Answer with a number only: how many lines of the entries below contain the word "Hrep"?

**DATA FOR PROCESSING**
+ + + + +

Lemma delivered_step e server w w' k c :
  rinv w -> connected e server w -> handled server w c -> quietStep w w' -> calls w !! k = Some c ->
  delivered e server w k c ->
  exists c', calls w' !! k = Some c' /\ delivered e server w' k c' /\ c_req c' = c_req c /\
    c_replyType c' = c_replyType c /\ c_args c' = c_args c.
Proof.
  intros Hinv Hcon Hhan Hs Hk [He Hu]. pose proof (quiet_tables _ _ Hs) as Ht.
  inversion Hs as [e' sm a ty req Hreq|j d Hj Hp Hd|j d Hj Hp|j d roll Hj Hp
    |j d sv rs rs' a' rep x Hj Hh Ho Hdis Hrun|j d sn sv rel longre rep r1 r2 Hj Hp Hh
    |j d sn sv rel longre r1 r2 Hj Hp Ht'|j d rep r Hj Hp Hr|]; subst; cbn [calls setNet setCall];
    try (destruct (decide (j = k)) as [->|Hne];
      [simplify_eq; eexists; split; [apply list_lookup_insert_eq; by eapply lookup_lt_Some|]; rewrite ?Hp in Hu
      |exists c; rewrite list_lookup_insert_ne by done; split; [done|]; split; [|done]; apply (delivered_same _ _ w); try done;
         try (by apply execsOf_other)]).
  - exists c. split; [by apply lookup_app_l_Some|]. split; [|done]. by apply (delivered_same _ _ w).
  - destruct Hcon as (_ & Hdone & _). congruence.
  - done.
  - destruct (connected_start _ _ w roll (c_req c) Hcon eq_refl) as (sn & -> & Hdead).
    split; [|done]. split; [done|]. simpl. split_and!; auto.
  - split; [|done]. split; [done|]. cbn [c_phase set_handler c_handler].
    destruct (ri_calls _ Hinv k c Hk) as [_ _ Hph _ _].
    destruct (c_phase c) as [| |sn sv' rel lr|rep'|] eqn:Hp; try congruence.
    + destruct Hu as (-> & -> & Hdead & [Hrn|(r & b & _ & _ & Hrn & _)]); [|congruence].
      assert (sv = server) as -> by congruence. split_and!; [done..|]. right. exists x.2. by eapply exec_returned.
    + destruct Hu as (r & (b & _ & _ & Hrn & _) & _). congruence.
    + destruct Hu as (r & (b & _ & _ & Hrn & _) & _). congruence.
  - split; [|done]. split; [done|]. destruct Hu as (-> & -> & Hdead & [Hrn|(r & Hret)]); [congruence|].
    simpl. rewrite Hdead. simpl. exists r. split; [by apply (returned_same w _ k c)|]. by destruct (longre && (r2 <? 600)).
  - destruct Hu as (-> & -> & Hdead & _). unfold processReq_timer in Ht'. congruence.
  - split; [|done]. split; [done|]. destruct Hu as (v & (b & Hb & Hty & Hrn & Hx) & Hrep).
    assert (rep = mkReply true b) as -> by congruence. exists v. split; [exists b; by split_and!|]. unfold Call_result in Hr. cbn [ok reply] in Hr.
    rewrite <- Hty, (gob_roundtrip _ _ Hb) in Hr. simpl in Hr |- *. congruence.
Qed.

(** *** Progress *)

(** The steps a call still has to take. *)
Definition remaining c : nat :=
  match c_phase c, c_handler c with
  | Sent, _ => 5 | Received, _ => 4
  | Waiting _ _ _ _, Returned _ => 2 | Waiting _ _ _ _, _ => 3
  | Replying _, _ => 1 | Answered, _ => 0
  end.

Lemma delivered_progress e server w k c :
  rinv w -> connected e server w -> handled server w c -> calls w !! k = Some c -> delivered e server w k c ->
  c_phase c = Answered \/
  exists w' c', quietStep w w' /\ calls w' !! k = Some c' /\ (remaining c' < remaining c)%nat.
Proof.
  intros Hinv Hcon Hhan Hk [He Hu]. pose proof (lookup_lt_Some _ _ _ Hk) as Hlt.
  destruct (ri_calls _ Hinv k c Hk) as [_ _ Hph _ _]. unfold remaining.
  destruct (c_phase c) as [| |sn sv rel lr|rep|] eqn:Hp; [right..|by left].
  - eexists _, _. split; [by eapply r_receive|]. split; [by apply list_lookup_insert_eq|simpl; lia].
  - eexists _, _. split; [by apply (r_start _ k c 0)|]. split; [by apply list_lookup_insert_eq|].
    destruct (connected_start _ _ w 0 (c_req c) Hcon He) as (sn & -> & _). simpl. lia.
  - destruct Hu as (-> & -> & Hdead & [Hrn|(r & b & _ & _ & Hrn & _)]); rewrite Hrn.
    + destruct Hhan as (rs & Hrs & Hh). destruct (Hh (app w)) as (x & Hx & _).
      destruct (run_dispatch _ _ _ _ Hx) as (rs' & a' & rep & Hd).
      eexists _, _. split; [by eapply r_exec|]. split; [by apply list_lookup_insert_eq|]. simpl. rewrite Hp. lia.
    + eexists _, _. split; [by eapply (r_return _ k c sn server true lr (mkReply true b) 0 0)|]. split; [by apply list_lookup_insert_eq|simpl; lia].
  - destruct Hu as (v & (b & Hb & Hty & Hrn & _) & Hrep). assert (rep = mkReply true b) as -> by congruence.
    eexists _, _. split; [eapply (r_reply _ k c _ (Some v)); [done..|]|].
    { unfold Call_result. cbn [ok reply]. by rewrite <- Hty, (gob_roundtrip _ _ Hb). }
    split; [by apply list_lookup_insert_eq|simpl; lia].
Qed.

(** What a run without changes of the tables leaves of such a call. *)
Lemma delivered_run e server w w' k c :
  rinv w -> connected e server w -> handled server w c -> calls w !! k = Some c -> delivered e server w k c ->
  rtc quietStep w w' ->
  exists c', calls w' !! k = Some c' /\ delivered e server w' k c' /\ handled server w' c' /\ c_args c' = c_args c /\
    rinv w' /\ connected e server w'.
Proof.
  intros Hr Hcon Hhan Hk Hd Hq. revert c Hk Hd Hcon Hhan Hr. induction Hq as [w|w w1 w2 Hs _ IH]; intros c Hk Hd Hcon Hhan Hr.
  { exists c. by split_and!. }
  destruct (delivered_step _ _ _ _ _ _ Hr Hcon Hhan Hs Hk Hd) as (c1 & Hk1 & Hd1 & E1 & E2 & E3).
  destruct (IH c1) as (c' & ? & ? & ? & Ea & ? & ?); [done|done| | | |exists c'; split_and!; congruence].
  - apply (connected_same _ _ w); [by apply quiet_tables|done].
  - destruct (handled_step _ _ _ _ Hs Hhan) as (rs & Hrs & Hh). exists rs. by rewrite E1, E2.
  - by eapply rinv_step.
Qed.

+ + + + +

**WRITTEN ANSWER**
2